# Husbands ex gf's still coming up in marraige ADVICE PLEASE!!!



## hsclove (Apr 19, 2012)

My husband and I have been married for 8 months. For the most part, we are a happy couple. He does little things all the time to try to make me happy, and works all day so that I can stay home with our baby. But we have one issue that I cannot get past!! And i feel as though it will end our marriage at some point in time. Not that I want it to, but it drags me down so much, im not sure if I can deal with it much longer.

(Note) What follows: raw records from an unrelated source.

(* ===== verification/LoopThms.v ===== *)
(** * LoopThms: what the run loop makes of an exception

    A turn of the loop is safe; a refused access, a misaligned PC, a system
    call, an ID-register read and a copy/set stage mismatch end as a kernel
    would have it. *)

From stdpp Require Import gmap.
From S2P Require Import Prelude Types Cpu CpuWf MemSeam Alu Atomics Mops LdSt Sysreg Decode.
From S2P Require Import Simd SimdExec FpSimd ExecSafe FlatMem AluThms DpThms Precise FpHooks PdExec PdEquivMem PdThms Loop.

Section LoopSafe.
Context {Mem : Type} `{MemSeam Mem} `{HooksOk Mem}.
Local Open Scope exec_scope.
Implicit Types s : St Mem.
Notation Safe m := (safe False (st_wf (Mem:=Mem)) m (fun _ => True)).

Lemma safe_upd_tls f : Safe (modify (upd_tls f)).
Proof. by apply safe_modify. Qed.

Lemma safe_sysreg_id_read crm op2 : safe False (st_wf (Mem:=Mem)) (sysreg_id_read crm op2) (fits 64).
Proof.
  apply safe_switch; [apply safe_mrs_cases|]. apply safe_ret. by apply fits_0.
Qed.
Lemma view_fits : Forall (fun e => fits 64 (snd (fst e)) /\ fits 64 (snd e)) id_el0_view.
Proof. repeat (apply Forall_cons_2; [vm_compute; intuition discriminate|]). apply Forall_nil_2. Qed.
Lemma safe_id_view_read crm op2 l : Forall (fun e => fits 64 (snd (fst e)) /\ fits 64 (snd e)) l ->
  safe False (st_wf (Mem:=Mem)) (id_view_read crm op2 l) (fits 64).
Proof.
  induction l as [|[[[c o] vis] hid] l IH]; intros Hl; cbn [id_view_read].
  { apply safe_ret. by apply fits_0. }
  apply Forall_cons_1 in Hl as [[Hv Hh] Hl]. destruct (_ && _); [|by apply IH].
  eapply safe_bind; [apply safe_sysreg_id_read|]. intros v Hf. apply safe_ret. auto with word.
Qed.
Lemma safe_id_mrs_value crm op2 : safe False (st_wf (Mem:=Mem)) (id_mrs_value crm op2)
  (fun o => match o with Some v => fits 64 v | None => True end).
Proof.
  assert (H0' : fits 64 0) by (by apply fits_0).
  unfold id_mrs_value. destruct (crm =? 0).
  - destruct (op2 =? 0); [eapply safe_bind; [apply safe_sysreg_id_read|]; intros v Hv; by apply safe_ret|].
    destruct (op2 =? 5); [by apply safe_ret|]. destruct (negb _); by apply safe_ret.
  - eapply safe_bind; [apply safe_id_view_read, view_fits|]. intros v Hv. by apply safe_ret.
Qed.
Lemma land31_range v : 0 <= Z.land v 31 < 32.
Proof. change 31 with (Z.ones 5). rewrite Z.land_ones by lia. apply Z.mod_pos_bound. lia. Qed.
Lemma safe_emulate_id_mrs : Safe emulate_id_mrs.
Proof.
  intros s Hs. unfold emulate_id_mrs. pose proof (safe_mem_ifetch False (c_pc (s_cpu s)) s Hs) as Hf.
  destruct (mem_ifetch (c_pc (s_cpu s)) s) as [insn s1|s1|]; [destruct Hf as [_ Hf]|done|done].
  revert s1 Hf. change (Safe (if negb (Z.land insn 0xfff00000 =? 0xd5300000) then ret false else
    let op0 := Z.lor 2 (Z.land (Z.shiftr insn 19) 1) in
    let op1 := Z.land (Z.shiftr insn 16) 7 in let crn := Z.land (Z.shiftr insn 12) 15 in
    let crm := Z.land (Z.shiftr insn 8) 15 in let op2 := Z.land (Z.shiftr insn 5) 7 in
    if negb (op0 =? 3) || negb (op1 =? 0) || negb (crn =? 0) || (crm =? 1) || (7 <? crm)
    then ret false else
    v <- id_mrs_value crm op2;
    match v with
    | None => ret false
    | Some v => set_x (Z.land insn 31) v ;; putc (fun c => with_pc (u64 (c_pc c + 4)) c) ;; ret true
    end)).
  safe_cases; try by apply safe_ret. eapply safe_bind; [apply safe_id_mrs_value|].
  intros [v|] Hv; cbv beta; [|by apply safe_ret].
  eapply safe_bind; [apply safe_set_x; [apply land31_range|done]|intros [] _]. repeat safe_step.
Qed.
Lemma safe_mops_restart esr : Safe (mops_restart esr).
Proof.
  assert (Hr : forall v, 0 <= Z.land v 0x1f < 32) by apply land31_range.
  unfold mops_restart. cbv zeta. do 3 (eapply safe_bind; [apply safe_reg_x, Hr|intros ? ?]).
  eapply safe_bind; [safe_leaf|intros nzcv _].
  lazymatch goal with |- safe _ _ (match ?e with _ => _ end) _ => set (t := e) end.
  assert (Ht : fits 64 (fst (fst t)) /\ fits 64 (snd (fst t)) /\ fits 64 (snd t)).
  { unfold t. repeat case_match; cbn [fst snd]; auto with word. }
  destruct t as [[d f] n]. cbn [fst snd] in Ht. destruct Ht as (? & ? & ?).
  do 3 (eapply safe_bind; [by apply safe_set_x|intros [] _]). repeat safe_step.
Qed.
Lemma safe_dispatch sig due : Safe (dispatch sig due).
Proof.
  unfold dispatch. eapply safe_bind; [by apply (safe_gets _ _ _ (fun _ => True))|intros valid _].
  destruct (negb valid); [by apply safe_ret|].
  eapply safe_bind; [apply safe_upd_tls|intros [] _].
  do 2 (eapply safe_bind; [by apply (safe_gets _ _ _ (fun _ => True))|intros ? _]).
  eapply safe_bind; [safe_leaf|intros pc _]. rename a into esr.
  assert (Hmop : Safe (mops_restart esr ;; ret A_NONE)).
  { eapply safe_bind; [apply safe_mops_restart|intros; by apply safe_ret]. }
  assert (Hid : Safe (ok <- emulate_id_mrs;
      if ok : bool then ret A_NONE else pc' <- getc c_pc; ret (A_SIGNAL SIGILL 1 pc'))).
  { eapply safe_bind; [apply safe_emulate_id_mrs|intros ok _]. destruct ok; repeat safe_step. }
  assert (Hsvc : Safe (if sig && due then putc (fun c => with_pc (u64 (c_pc c - 4)) c) ;; ret A_NONE
      else ret A_SYSCALL)) by (repeat safe_step).
  assert (Hret : forall a, Safe (ret a : M (St Mem) Action)) by (intros; by apply safe_ret).
  destruct (Z.shiftr esr 26) as [|p|p]; [exact Hid| |apply Hret].
  do 6 (try destruct p as [p|p|]); try apply Hret; assumption.
Qed.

When my husband and I first started dating, he had an ex girlfriend that he wouldnt stop speaking to. he thought it was CRAZY of me to ask him to cut her out of his life. She was constantly cutting me down, calling me filthy names, and saying that she was gonna find me and beat me up, etc etc. Also, the whole time telling him she still loved him and wanted him back. We broke up for a couple months, and he was back to sleeping with her while we were apart. After that, he continued to fight me about keeping her in his life (through phone calls, facebook, etc) After many fights, he gave that relationship up. A few weeks later, another girl posted a facebook status of the song "superfreak" saying "Shes freaky, supa freaky" and my husband commented on it saying "Oh yes you are" We fought and fought about her, and he wouldnt give her up. Soon she was texting him asking how he could move on to me, why he was with me, etc. After more fighting, he stopped speaking to her. A few weeks later, a girl he still swears he was just "friends" with, that he spent some of his free time with (a few times behind my back) told him she wanted to hang out with him, but didnt want his girlfriend coming. When he told me this, he was drinking, and told me "i can tell she wants to be more than friends, so im gonna drop her" but then the next day said he didnt mean it, and she was just a friend, so continued hanging out with her. 
Skip forward a ways, I married him. He has PROMISED me that he will never again speak to a woman he had slept with, dated, or that I felt wanted to be with him.
He tells me his best friend Sarah, (who i have heard alot about) wants to meet our son. And she planned a lunch with us at a local resturant. I felt a little off about her, but asked him if they ever had anything between them except friendship, and he said hell no. The lunch was SO awkward. I could feel the tension. We went home and I asked again. He said "yes but it was a while ago, I didnt think it counted cause we were both drunk" I felt so hurt, that woman sat there and held my baby, the whole time her and my husband sharing a secret. We fought like HELL about whether he should be able to continue going to see her, and spending time with her even though they had a sexual past. (we still have issues with that subject with her, but as of right now he is keeping my boundaries)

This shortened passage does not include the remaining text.